If there is an increased bacterial load, the clinician needs to determine if the load is local or systemic.

Depending on the assessment, the patient may need an oral or systemic antibiotic to address the bacterial load or infection.

If the clinician decides to debride a foot ulcer by removing slough, he or she needs to ensure there is adequate blood flow to the foot.

Without sufficient blood flow, the oxygen level will be inadequate to sustain the ability of the ulcer to heal, Ms. Albert says.

When a patient presents with a diabetic foot ulcer, it's vital to check the other foot for possible signs of an ulcer, Ms.

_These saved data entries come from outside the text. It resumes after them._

Definition update_tenant_policy (q : TenantPolicyRequest) (t : Times) (clock : Z) : Tx (option ResponseBody) :=
  values ← se_lift (_validated_tenant_changes (tr_changes q));
  let tenant_id := tr_tenant_id q in
  live ← policy_authorize (js_idle_ttl settings) (t_checked t) (tr_principal q) true;
  outcome ← begin_idempotency (job_key live "GLOBAL" "adminUpdateTenantPolicy" (tr_idempotency_key q))
              (tr_request_hash q) (t_started t + days 30) (js_pending_wait settings);
  match io_replay outcome with
  | Some replay => mret (sr_body replay)
  | None =>
      required_version ← se_lift (resolve_expected_version (tr_expected_version q));
      mode ← _mode;
      _ ← se_when (bool_decide (mode = WRITE_FROZEN))
            (state_conflict "Tenant policy mutation is disabled while writes are frozen");
      found ← select T_tenant_policies (current_policy tenant_id);
      found ← one_or_none found;
      match found with
      | None => se_raise tenant_policy_not_found
      | Some current =>
          _ ← se_when (negb (tq_version current =? required_version))
                (ApplicationError "version_conflict" 412 "Tenant policy version does not match If-Match");
          let final := values current in
          counters ← select T_admission_counters (scope_row ("TENANT", tenant_id));
          tenant_counter ← one_or_none counters;
          _ ← se_when (match tenant_counter with
                       | Some c => (tq_outstanding_limit final <? ac_outstanding c)
                                   || (tq_tenant_active_limit final <? ac_active_attempts c)
                       | None => false
                       end) (state_conflict "Tenant policy is below a committed admission counter");
          user_counters ← select T_admission_counters (user_counter_of tenant_id);
          _ ← se_when (existsb (λ c, (tq_user_outstanding_limit final <? ac_outstanding c)
                                     || (tq_user_active_limit final <? ac_active_attempts c)) user_counters)
                (state_conflict "Tenant policy is below a committed user counter");
          held ← select T_allocations (λ a, bool_decide (al_tenant_id a = tenant_id)
                                            && negb (bool_decide (al_state a = AL_RELEASED)));
          _ ← se_when ((tq_cpu_limit_millis final <? sum_of al_cpu_millis held)
                       || (tq_memory_limit_bytes final <? sum_of al_memory_bytes held)
                       || (tq_gpu_limit final <? sum_of al_gpu_count held))
                (state_conflict "Tenant resource policy is below unreleased allocations");
          let now := t_now t in
          _ ← account_locked now clock;
          let new_version := tq_version current + 1 in
          _ ← update_ T_tenant_policies (λ r, bool_decide (tq_tenant_id r = tenant_id) && (tq_version r =? tq_version current))
                (λ r, r <| tq_is_current := false |>);
          let row := final <| tq_tenant_id := tenant_id |> <| tq_version := new_version |> <| tq_is_current := true |> in
          _ ← insert T_tenant_policies row;
          _ ← (if match tenant_counter with
                  | Some c => resumed (tq_tenant_active_limit current) (tq_tenant_active_limit final) (ac_active_attempts c)
                  | None => false
                  end
               then update_ T_admission_counters (scope_row ("TENANT", tenant_id))
                      (λ r, r <| ac_eligible_resumed_at := Some now |>)
               else mret ());
          _ ← for_rows user_counters (λ c,
                if resumed (tq_user_active_limit current) (tq_user_active_limit final) (ac_active_attempts c)
                then update_ T_admission_counters (scope_row ("USER", ac_scope_id c))
                       (λ r, r <| ac_eligible_resumed_at := Some now |>)
                else mret ());
          _ ← rebase_locked now;
          _ ← policy_audit (user_text live) "admin.policy.tenant.update" "TENANT_POLICY" tenant_id
                "Tenant policy version updated" (Some (tq_version current)) (Some new_version) (Some tenant_id);
          _ ← complete_idempotency (io_record_id outcome) 200 (Some (TenantPolicyView row)) [("ETag", etag new_version)] None
                false;
          mret (Some (TenantPolicyView row))
      end
  end.
End policy_service.
Lemma refines_step {A} P (m : Tx A) :
  (∀ db a db', m db = (Ret a, db') → auth_inv (view db) → P (view db) → auth_step (view db) (view db') ∧ grown db db') →
  refines P m.
Proof. intros Hm db a db' H Hinv Hp. destruct (Hm _ _ _ H Hinv Hp). split; [by apply rtc_once|done]. Qed.

(** ** Worker control *)

(** A lease keeps its job. *)
Definition lease_of (job_id lease_id : string) (s : AState) : Prop :=
  ∃ l, l ∈ v_leases s ∧ vl_id l = lease_id ∧ vl_job l = job_id.

Lemma lease_of_stable j l : stable (lease_of j l).
Proof.
  assert (∀ a s, lease_of j l s → lease_of j l (drop_attempt a s)) as Hdrop.
  { intros a s (x & Hx & Hid & Hj).
    exists (if bool_decide (vl_attempt x = a) then x <| vl_live := false |> else x).
    split; [apply elem_where; by exists x|]. by case_bool_decide. }
  intros s s' Hstep Hl. destruct Hstep; try done; try (apply (Hdrop _ _ Hl)).
  destruct Hl as (x & Hx & Hid & Hj). exists x. split; [|done]. cbn. apply elem_of_app. by left.
Qed.

Lemma fence_lease_refines now actor probe :
  refines (lease_of probe.1 probe.2) (fence_worker_lease now actor probe).
Proof.
  apply refines_step. intros db u db' H Hinv (l & (lr & -> & Hlr)%list_elem_of_fmap & Hlid' & Hljob).
  unfold fence_worker_lease in H. lx H.
  apply filter_one in Hl as [Hj Hjid], Hl0 as [Hlin Hlid], Hl1 as [Ha Haid]. unfold is_job, has_attempt, has_lease in *.
  bool_simpl. cbn in Hlid', Hljob.
  assert (le_job_id x0 = probe.1) as Hjob.
  { assert (view_lease x0 = view_lease lr) as Hsame; [|injection Hsame; congruence].
    eapply (NoDup_fmap_elem vl_id); [apply Hinv|by apply list_elem_of_fmap_2..|cbn; congruence]. }
  case_run H; lx H; [split; [constructor|grow]|]. case_run H; apply tx_bind_Ret in H as (? & ? & Hf & He).
  - apply fence_attempt_view in Hf as [Hv Hg].
    eapply (job_event_view _ _ _ _ _ (λ x, x <| vj_fence := j_job_fence _ + 1 |> <| vj_state := JS_RECOVERING |>)) in He
      as [Hv' Hg']; [|done].
    split; [|grow]. vw. bool_simpl. destruct_and?.
    apply fence_step; try done; [|by apply active_occupies]. rewrite (lease_job db x0); [congruence|done..].
  - apply revoke_leftover_view in Hf as [Hv Hg].
    eapply (job_event_view _ _ _ _ _ (λ x, x)) in He as [Hv' Hg']; [|done].
    split; [|grow]. vw. rewrite set_job_id. constructor.
Qed.

Definition anywhere : AState → Prop := λ _, True.
Lemma anywhere_stable : stable anywhere.
Proof. by intros s s'. Qed.

Lemma refines_quiet {A} P (m : Tx A) : only_writes quiet_tables m → refines P m.
Proof.
  intros Hw db a db' H _ _. pose proof (quiet_run m _ _ _ Hw H). split; [vw; constructor|grow].
Qed.

(** Runs [H] to its end where the rest of it is a chain of quiet calls. *)
Lemma refines_after {A} db (m : Tx A) db1 a db' P :
  m db1 = (Ret a, db') → refines P m → quiet db db1 → auth_inv (view db) → P (view db) →
  rtc auth_step (view db) (view db') ∧ grown db db'.
Proof.
  intros H Hm Hq Hinv Hp. destruct (Hm _ _ _ H) as [Hs Hg]; [by rewrite (quiet_view db db1)..|].
  rewrite (quiet_view db db1) in Hs by done. split; [done|]. eapply grown_trans; [|done]. eapply grown_quiet; [|done]. grow.
Qed.

Lemma fence_attempts_refines worker now actor : refines anywhere (_fence_worker_attempts worker now actor).
Proof.
  intros db u db' H Hinv _. unfold _fence_worker_attempts in H. apply tx_bind_Ret in H as (probe & db1 & Hp & H).
  assert (only_writes quiet_tables (worker_leases worker)) as Hw by writes. pose proof (quiet_run _ _ _ _ Hw Hp) as Hq.
  eapply (refines_after db); [exact H|apply (refines_for (λ p, lease_of p.1 p.2))|done|done|].
  - intros p. apply lease_of_stable.
  - intros p. apply fence_lease_refines.
  - unfold worker_leases in Hp. tx Hp. intros p Hin%py_sorted_elem.
    apply list_elem_of_join in Hin as (l & Hin & (x & -> & Hx)%list_elem_of_fmap).
    apply list_elem_of_fmap in Hin as (y & -> & _). apply elem_of_List_filter in Hx as [_ Hx].
    exists (view_lease x). split; [by apply list_elem_of_fmap_2|done].
Qed.

Lemma mutate_worker_refines settings q op act st t apply :
  (∀ w now live, refines anywhere (apply w now live)) → refines anywhere (_mutate_worker settings q op act st t apply).
Proof.
  intros Happly db r db' H Hinv _. unfold _mutate_worker in H. lx H.
  case_run H; lx H; [split; [vw; constructor|grow]|].
  apply tx_bind_Ret in H as (f & db1 & Ha & H).
  match type of Ha with apply _ _ _ ?d = _ => assert (quiet db d) as Hq' by quiet_chain end.
  destruct (refines_after db _ _ _ _ _ Ha (Happly _ _ _) Hq' Hinv I) as [Hs Hg1]. lx H.
  split; [|grow]. vw. done.
Qed.

Lemma disable_refines settings q t : refines anywhere (disable_worker settings q t).
Proof.
  unfold disable_worker. apply mutate_worker_refines. intros w now live. apply refines_bind; [apply anywhere_stable|apply refines_quiet; writes|].
  intros _. apply refines_bind; [apply anywhere_stable|apply fence_attempts_refines|]. intros _. apply refines_ret.
Qed.

Lemma drain_refines settings q t : refines anywhere (drain_worker settings q t).
Proof. unfold drain_worker. apply mutate_worker_refines. intros w now live. apply refines_quiet. writes. Qed.

(** ** The queue *)

Lemma promote_job_refines now holder inventory ready seq job_id :
  refines anywhere (promote_job now holder inventory ready seq job_id).
Proof.
  apply refines_step. intros db b db' H Hinv _. unfold promote_job in H. lx H.
  destruct Hl0 as [[_ ->]|(sched & _ & ->)]; lx H; [split; [constructor|grow]|].
  case_run H; lx H; [split; [constructor|grow]|].
  apply filter_one in Hl as [Hj Hjid]. bool_simpl. destruct_and?.
  case_run H.
  - apply tx_bind_Ret in H as (? & ? & He & H). lx H. case_run He; lx He; [split; [vw; constructor|grow]|].
    eapply (dispatch_event_view _ _ _ _ _ _ (λ x, x)) in He as [Hv Hg1]; [|done].
    split; [|grow]. vw. rewrite set_job_id. constructor.
  - lx H. apply tx_bind_Ret in H as (? & ? & He & H). lx H.
    eapply (dispatch_event_view _ _ _ _ _ _ (λ x, x <| vj_state := JS_QUEUED |>)) in He as [Hv Hg1]; [|done].
    split; [|grow]. vw.
    apply auth_move; right; [apply no_live_state|apply no_held_state]; try done;
      match goal with E : j_state _ = _ |- _ => by rewrite E end.
Qed.

Lemma promote_jobs_refines now holder inventory ready seq n ids :
  refines anywhere (promote_jobs now holder inventory ready seq n ids).
Proof.
  revert seq n. induction ids as [|id ids IH]; intros seq n; [apply refines_ret|].
  apply refines_bind; [apply anywhere_stable|apply promote_job_refines|]. intros []; apply IH.
Qed.

Lemma promote_refines now holder limit : refines anywhere (promote_due_locked now holder limit).
Proof.
  unfold promote_due_locked. apply refines_bind; [apply anywhere_stable|apply refines_quiet; writes|].
  intros due. cbv zeta. destruct (_ =? _)%nat; [apply refines_ret|].
  apply refines_bind; [apply anywhere_stable|apply refines_quiet; writes|]. intros c.
  apply refines_bind; [apply anywhere_stable|apply refines_quiet; writes|]. intros w.
  apply refines_bind; [apply anywhere_stable|apply promote_jobs_refines|]. intros [s p]. apply refines_quiet. writes.
Qed.

Lemma eligible_refines job_id (age : option Z) :
  refines anywhere (update_ T_jobs (λ j, bool_decide (j_job_id j = job_id)) (λ j, j <| j_eligible_since := age |>)).
Proof.
  intros db u db' H _ _. apply tx_update_ in H as [_ ->]. split; [|grow]. rewrite view_keep_jobs by done. constructor.
Qed.

Lemma eligibility_refines now : refines anywhere (process_eligibility_batch now).
Proof.
  unfold process_eligibility_batch. apply refines_bind; [apply anywhere_stable|apply refines_quiet; writes|].
  intros [e|]; (apply refines_bind; [apply anywhere_stable| |intros _; apply refines_quiet; writes]);
    [|apply refines_ret].
  do 3 (apply refines_bind; [apply anywhere_stable|apply refines_quiet; writes|]; intros ?).
  apply refines_bind; [apply anywhere_stable| |intros _; apply refines_quiet; writes].
  intros db u db' H Hinv _. eapply (refines_for (λ _, anywhere)); [..|done|done|done].
  - intros _. apply anywhere_stable.
  - intros c. apply eligible_refines.
Qed.

(** ** Checkpoints *)

Lemma reserve_checkpoint_refines sha256 h a : refines anywhere (reserve_checkpoint sha256 h a).
Proof.
  intros db r db' H _ _. unfold reserve_checkpoint in H. lx H. destruct s as [|rw]; lx H; [split; [vw; constructor|grow]|].
  split; [|grow]. vw. rewrite view_keep_jobs by done. vw. constructor.
Qed.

Albert says.

"You need to insist the patient remove their footwear, so you can examine the other foot," she says.

"The other foot may not have an ulcer, but it may be on its way to developing an ulcer," Ms. Albert says.

According to the American Diabetes Association, 15 percent of all diabetic patients will develop a diabetic foot ulcer in the course of their disease.

"If you're looking at proportional rates, if the incidence of diabetes will go up, then the incidence of diabetic foot ulcers will likely also rise," she says.